The end of April witnessed a major deal between China National Petroleum Company (CNPC), a Chinese state-owned enterprise, and the Abu Dhabi National Oil Company, involving the formation of a joint company majority owned by Abu Dhabi. In return for its 40 percent investment, CNPC will gain a share of the oil produced in oilfields associated with the joint venture. Abu Dhabi has been seeking partners to extend the life of its oil fields, which have been dominated by western energy giants. The deal is logical given most of Abu Dhabi’s oil goes to Asia and China’s voracious energy needs (Simeon Kerr, “China’s CNPC Signs UAE Oil Deal,” Financial Times, April 29, 2014)

As previously reported, China seized a Mitsui Lines ship in late April. Mitsui quickly resolved the dispute by paying compensation. In the view of Tokyo, compensation based on wartime claims was unjustified because China and Japan had resolved the issue of reparations pursuant to their 1972 joint communiqué. The lack of Sino-Japanese agreement on the implications of the 1972 joint communiqué became a moot point because the issue was handled as a problem between two private firms. According to some sources, China was concerned with the negative economic fallout if the case was not handled properly. As for Japan, the government treated this case as a unique incident and pushed for a quick end to the dispute (“Mitsui O.S.K. Lines’ ships seized, gray zone between Japan-China statements,” Nikkei, April 30, 2014, http://www.nikkei.com/article/DGXNASFS2802Q_Z20C14A4PE8000/)

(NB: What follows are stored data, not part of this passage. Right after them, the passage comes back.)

(* ===== verification/Hmac.v ===== *)
(** The hashing of hash.h and crypto/hmac_*.cpp, rfc6979_hmac_sha256.cpp on top of
    the hash classes: double SHA-256, [Hash160], HMAC (RFC 2104) and the
    deterministic generator of RFC 6979. *)

From S2P Require Import Prelude CryptoCommon HashEngine Sha256 Sha1 Sha512 Ripemd160.

(** ** hash.h: [CHash256], [CHash160], [CHash512] *)

Definition CHash256_Finalize (sha : hasher) : list Z :=
  let buf := CSHA256_Finalize sha in
  CSHA256_Finalize (CSHA256_Write (CSHA256_Reset sha) buf).
Definition CHash512_Finalize (sha : hasher) : list Z :=
  let buf := CSHA512_Finalize sha in
  CSHA512_Finalize (CSHA512_Write (CSHA512_Reset sha) buf).
Definition CHash160_Finalize (sha : hasher) : list Z :=
  let buf := CSHA256_Finalize sha in ripemd160_of buf.

(** ** [CHMAC_SHA256] *)

Record hmac := Hmac { outer : hasher; inner : hasher }.

Definition xor_bytes (x : Z) (l : list Z) : list Z := Z.lxor x <$> l.

Definition CHMAC_SHA256_init (key : list Z) : hmac :=
  let rkey := if (length key <=? 64)%nat then key ++ replicate (64 - length key) 0
              else sha256_of key ++ replicate 32 0 in
  let rkey := xor_bytes 0x5c rkey in
  let outer := CSHA256_Write (CSHA256_init (replicate 64 0)) rkey in
  let rkey := xor_bytes (Z.lxor 0x5c 0x36) rkey in
  Hmac outer (CSHA256_Write (CSHA256_init (replicate 64 0)) rkey).
Definition CHMAC_SHA256_Write (h : hmac) (data : list Z) : hmac :=
  Hmac (outer h) (CSHA256_Write (inner h) data).
Definition CHMAC_SHA256_Finalize (h : hmac) : list Z :=
  let temp := CSHA256_Finalize (inner h) in
  CSHA256_Finalize (CSHA256_Write (outer h) temp).

(** ** [CHMAC_SHA512] *)

Definition CHMAC_SHA512_init (key : list Z) : hmac :=
  let rkey := if (length key <=? 128)%nat then key ++ replicate (128 - length key) 0
              else sha512_of key ++ replicate 64 0 in
  let rkey := xor_bytes 0x5c rkey in
  let outer := CSHA512_Write (CSHA512_init (replicate 128 0)) rkey in
  let rkey := xor_bytes (Z.lxor 0x5c 0x36) rkey in
  Hmac outer (CSHA512_Write (CSHA512_init (replicate 128 0)) rkey).
Definition CHMAC_SHA512_Write (h : hmac) (data : list Z) : hmac :=
  Hmac (outer h) (CSHA512_Write (inner h) data).
Definition CHMAC_SHA512_Finalize (h : hmac) : list Z :=
  let temp := CSHA512_Finalize (inner h) in
  CSHA512_Finalize (CSHA512_Write (outer h) temp).

(** ** [RFC6979_HMAC_SHA256] *)

Record rfc6979 := Rfc6979 { rV : list Z; rK : list Z; retry : bool }.

(** [CHMAC_SHA256(K).Write(d1).Write(d2)...Finalize(out)] *)
Definition hmac_of (key : list Z) (datas : list (list Z)) : list Z :=
  CHMAC_SHA256_Finalize (foldl CHMAC_SHA256_Write (CHMAC_SHA256_init key) datas).

Definition RFC6979_init (key msg : list Z) : rfc6979 :=
  let V := replicate 32 0x01 in
  let K := replicate 32 0x00 in
  let K := hmac_of K [V; [0x00]; key; msg] in
  let V := hmac_of K [V] in
  let K := hmac_of K [V; [0x01]; key; msg] in
  let V := hmac_of K [V] in
  Rfc6979 V K false.

(** The [while (outputlen > 0)] loop of [Generate] writes at most 32 bytes a round. *)
Fixpoint generate_loop (fuel : nat) (K V : list Z) (outputlen : nat) : list Z * list Z :=
  match fuel, outputlen with
  | S fuel, S _ =>
      let V := hmac_of K [V] in
      let len := Nat.min outputlen 32 in
      let '(output, V') := generate_loop fuel K V (outputlen - len) in
      (take len V ++ output, V')
  | _, _ => ([], V)
  end.
Definition RFC6979_Generate (r : rfc6979) (outputlen : nat) : list Z * rfc6979 :=
  let '(K, V) :=
    if retry r then
      let K := hmac_of (rK r) [rV r; [0x00]] in (K, hmac_of K [rV r])
    else (rK r, rV r) in
  let '(output, V) := generate_loop outputlen K V outputlen in
  (output, Rfc6979 V K true).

Mitsubishi Heavy Industries will sell a package of PM 2.5 removal equipment to a coal-fired power station in China. The equipment is much welcomed because it will remove over 99.9% of the tiny particles contained in power station exhaust fumes, which can cause serious respiratory problems. The Chinese government’s plan to reduce PM2.5 by 15 to 20 percent by 2017 is powering the transaction. In fact, some estimate that China may invest about 30 trillion yen in pollution control equipment (“Mitsubishi to sell a package of PM2.5 removal equipment to a coal-fired power plant in China,” Nikkei, April 30, 2014, http://www.nikkei.com/article/DGXNASDZ300EB_Q4A430C1MM8000/)

Demand for political risk insurance is increasing rapidly and Singapore has become the world’s second largest market for this type of insurance coverage. Due to the growing number of firms that have to guard against political risk as a result of expansion into emerging markets, there has been a surge in political risk policies insured in Singapore, with the Monetary Authority of Singapore estimating that premiums have increased 10 percent per year since 2008. Twenty-five of the forty-five global insurers now have a presence in Singapore, which represents a major increase from 10 years ago (Chia Yan Min, “Demand for credit, political risk insurance going up,” Asia One Business, April 30, 2014, http://business.asiaone.com/news/demand-credit-political-risk-insurance-...)

According to government statistics, through the end of March, Taiwan has received nearly US $6.6 billion of investments from overseas Taiwanese investors. Ministry of Economic Affairs (MOE)- designed programs have much to do with these latest investment inflow increases. One example is a program launched in 2012 to promote investment in the local economy by providing incentives such as raising the limit on foreign workers companies are allowed to hire should they establish a research and development center in Taiwan. So far the MOE has approved 43 project applications, with the expectations that this will create around 30,000 new jobs (CNA, “Overseas Taiwan firms invest nearly NT$200 bil. in Taiwan,” The China Post, April 27, 2014, http://www.chinapost.com.tw/business/asia-taiwan/2014/04/27/406299/Overs...)

*The information used herein is gathered from sources believed to be reliable, but the Wong MNC Center does not guarantee their accuracy. The content in this section does not necessarily represent the official view of the Wong MNC Center, its Board of Directors, or its Advisory Board.